Start of Block
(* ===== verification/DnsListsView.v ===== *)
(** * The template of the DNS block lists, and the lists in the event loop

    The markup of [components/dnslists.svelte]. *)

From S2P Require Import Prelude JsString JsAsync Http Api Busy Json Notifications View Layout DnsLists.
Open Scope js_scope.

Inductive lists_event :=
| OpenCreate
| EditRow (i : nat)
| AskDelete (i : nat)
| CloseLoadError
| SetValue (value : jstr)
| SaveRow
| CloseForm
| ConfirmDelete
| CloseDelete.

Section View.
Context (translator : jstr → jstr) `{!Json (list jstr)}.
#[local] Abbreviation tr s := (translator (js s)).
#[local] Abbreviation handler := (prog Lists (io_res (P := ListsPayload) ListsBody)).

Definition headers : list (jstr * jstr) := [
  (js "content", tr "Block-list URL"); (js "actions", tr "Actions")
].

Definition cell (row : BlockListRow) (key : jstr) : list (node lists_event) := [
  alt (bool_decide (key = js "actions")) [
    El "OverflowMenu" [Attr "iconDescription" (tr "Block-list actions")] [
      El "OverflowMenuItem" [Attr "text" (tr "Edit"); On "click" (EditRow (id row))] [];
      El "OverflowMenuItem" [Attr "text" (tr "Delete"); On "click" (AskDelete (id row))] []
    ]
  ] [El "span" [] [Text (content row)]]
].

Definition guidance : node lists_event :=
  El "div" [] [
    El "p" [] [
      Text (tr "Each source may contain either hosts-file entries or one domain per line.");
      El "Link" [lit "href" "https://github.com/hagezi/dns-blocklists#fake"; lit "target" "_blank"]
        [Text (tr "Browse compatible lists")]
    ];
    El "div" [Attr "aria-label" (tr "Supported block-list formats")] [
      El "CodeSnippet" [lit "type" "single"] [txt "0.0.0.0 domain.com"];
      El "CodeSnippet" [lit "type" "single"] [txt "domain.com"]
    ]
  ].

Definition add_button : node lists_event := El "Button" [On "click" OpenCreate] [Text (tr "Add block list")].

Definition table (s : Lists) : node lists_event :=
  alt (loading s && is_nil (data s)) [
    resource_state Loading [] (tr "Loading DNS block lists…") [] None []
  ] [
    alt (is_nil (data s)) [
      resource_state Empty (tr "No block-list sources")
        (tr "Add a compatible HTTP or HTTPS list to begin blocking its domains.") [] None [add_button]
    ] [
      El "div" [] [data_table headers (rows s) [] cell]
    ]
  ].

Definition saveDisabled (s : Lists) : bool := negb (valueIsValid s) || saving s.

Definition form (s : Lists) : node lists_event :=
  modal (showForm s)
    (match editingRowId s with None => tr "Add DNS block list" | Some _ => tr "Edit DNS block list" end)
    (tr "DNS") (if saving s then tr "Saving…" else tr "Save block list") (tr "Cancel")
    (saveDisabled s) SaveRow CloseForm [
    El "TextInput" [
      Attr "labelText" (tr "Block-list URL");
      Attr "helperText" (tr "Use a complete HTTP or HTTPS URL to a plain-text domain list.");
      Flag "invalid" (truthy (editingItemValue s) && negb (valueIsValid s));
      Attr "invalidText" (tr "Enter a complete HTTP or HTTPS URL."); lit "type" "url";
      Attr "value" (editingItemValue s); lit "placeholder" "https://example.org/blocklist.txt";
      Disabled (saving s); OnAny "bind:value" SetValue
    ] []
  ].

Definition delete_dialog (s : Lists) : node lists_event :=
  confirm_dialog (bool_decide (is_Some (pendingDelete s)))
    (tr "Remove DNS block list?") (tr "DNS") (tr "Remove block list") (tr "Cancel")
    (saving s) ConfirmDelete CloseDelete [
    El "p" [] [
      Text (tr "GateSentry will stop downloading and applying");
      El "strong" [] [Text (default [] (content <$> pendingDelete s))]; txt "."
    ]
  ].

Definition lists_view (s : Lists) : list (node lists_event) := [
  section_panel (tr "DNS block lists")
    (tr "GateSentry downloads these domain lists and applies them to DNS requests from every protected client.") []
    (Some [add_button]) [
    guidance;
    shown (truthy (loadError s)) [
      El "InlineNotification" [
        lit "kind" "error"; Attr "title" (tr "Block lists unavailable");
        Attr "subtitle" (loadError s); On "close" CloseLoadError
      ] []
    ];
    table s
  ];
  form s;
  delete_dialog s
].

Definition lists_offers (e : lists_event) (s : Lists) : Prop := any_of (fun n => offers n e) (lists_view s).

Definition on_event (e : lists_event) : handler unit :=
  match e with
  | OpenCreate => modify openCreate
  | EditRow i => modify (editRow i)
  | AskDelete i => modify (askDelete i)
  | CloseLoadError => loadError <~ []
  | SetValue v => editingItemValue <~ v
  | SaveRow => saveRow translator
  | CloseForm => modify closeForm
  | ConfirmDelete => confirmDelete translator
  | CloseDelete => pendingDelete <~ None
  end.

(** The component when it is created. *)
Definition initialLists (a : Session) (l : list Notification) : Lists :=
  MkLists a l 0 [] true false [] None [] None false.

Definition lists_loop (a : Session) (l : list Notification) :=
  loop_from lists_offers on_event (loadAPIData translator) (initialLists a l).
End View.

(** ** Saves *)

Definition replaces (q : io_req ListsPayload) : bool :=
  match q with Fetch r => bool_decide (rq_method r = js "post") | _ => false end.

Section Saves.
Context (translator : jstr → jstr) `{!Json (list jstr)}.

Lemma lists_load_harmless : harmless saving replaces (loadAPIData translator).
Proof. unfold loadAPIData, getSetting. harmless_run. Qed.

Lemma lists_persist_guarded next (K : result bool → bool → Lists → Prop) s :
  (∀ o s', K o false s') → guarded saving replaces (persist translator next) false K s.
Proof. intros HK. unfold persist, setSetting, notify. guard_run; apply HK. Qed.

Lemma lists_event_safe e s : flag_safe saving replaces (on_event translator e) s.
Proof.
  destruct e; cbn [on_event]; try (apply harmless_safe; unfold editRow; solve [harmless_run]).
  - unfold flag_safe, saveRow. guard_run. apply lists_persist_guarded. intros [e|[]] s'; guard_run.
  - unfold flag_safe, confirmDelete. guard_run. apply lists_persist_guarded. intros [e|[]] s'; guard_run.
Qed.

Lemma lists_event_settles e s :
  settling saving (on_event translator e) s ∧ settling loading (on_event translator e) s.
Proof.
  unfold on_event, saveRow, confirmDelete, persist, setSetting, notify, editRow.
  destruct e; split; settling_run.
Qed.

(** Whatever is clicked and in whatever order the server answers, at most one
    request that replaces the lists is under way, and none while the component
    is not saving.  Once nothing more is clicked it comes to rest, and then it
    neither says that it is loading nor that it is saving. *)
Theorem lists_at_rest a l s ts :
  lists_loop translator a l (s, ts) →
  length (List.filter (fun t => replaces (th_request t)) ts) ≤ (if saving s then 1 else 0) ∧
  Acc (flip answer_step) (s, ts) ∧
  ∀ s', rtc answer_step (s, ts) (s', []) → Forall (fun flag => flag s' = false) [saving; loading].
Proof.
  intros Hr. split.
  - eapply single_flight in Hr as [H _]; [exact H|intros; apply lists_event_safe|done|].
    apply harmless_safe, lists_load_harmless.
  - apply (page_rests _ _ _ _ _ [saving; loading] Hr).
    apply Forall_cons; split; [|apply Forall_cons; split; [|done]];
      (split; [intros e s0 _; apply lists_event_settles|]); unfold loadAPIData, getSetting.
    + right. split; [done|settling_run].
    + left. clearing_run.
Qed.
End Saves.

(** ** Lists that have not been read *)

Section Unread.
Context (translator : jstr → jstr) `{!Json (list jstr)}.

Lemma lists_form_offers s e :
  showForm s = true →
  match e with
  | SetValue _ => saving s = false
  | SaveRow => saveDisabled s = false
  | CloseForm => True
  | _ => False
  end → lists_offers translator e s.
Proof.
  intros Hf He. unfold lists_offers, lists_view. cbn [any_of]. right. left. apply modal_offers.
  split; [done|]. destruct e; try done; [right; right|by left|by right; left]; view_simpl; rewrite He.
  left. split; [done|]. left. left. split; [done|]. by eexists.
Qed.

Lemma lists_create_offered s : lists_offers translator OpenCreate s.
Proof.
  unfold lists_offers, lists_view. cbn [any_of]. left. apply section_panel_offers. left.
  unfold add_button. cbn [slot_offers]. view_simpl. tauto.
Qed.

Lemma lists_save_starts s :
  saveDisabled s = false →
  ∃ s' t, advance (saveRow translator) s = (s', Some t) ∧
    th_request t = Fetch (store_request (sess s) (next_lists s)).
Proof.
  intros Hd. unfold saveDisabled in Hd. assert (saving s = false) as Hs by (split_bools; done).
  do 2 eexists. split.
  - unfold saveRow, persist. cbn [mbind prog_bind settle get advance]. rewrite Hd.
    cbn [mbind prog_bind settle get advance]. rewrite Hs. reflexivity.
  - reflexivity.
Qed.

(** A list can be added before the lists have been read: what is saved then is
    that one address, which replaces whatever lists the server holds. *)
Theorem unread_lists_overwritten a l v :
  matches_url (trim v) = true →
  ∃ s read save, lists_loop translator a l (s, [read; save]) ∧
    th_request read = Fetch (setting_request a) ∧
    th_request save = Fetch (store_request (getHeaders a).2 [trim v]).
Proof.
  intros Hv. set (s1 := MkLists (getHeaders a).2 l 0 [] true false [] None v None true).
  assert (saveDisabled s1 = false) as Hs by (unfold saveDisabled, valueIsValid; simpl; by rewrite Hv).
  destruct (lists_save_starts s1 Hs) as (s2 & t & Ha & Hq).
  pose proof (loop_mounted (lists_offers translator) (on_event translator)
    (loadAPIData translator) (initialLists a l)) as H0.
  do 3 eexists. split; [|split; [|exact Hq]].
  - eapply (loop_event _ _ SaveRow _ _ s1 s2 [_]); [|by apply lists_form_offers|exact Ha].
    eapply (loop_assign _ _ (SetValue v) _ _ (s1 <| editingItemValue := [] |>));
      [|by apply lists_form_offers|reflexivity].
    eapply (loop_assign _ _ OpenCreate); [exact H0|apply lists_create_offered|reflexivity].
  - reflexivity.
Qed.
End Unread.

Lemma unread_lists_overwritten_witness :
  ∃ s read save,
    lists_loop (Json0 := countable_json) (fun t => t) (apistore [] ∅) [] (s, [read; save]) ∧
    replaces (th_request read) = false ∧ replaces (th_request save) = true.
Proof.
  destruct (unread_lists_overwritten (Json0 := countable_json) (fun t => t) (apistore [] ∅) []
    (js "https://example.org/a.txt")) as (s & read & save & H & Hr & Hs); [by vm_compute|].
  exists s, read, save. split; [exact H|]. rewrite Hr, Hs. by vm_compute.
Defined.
End of Block
• **Assignment**
Read the data above. Pull out each line in which the string "apistore" appears.

• **Solution for this exercise**
    lists_loop (Json0 := countable_json) (fun t => t) (apistore [] ∅) [] (s, [read; save]) ∧
  destruct (unread_lists_overwritten (Json0 := countable_json) (fun t => t) (apistore [] ∅) []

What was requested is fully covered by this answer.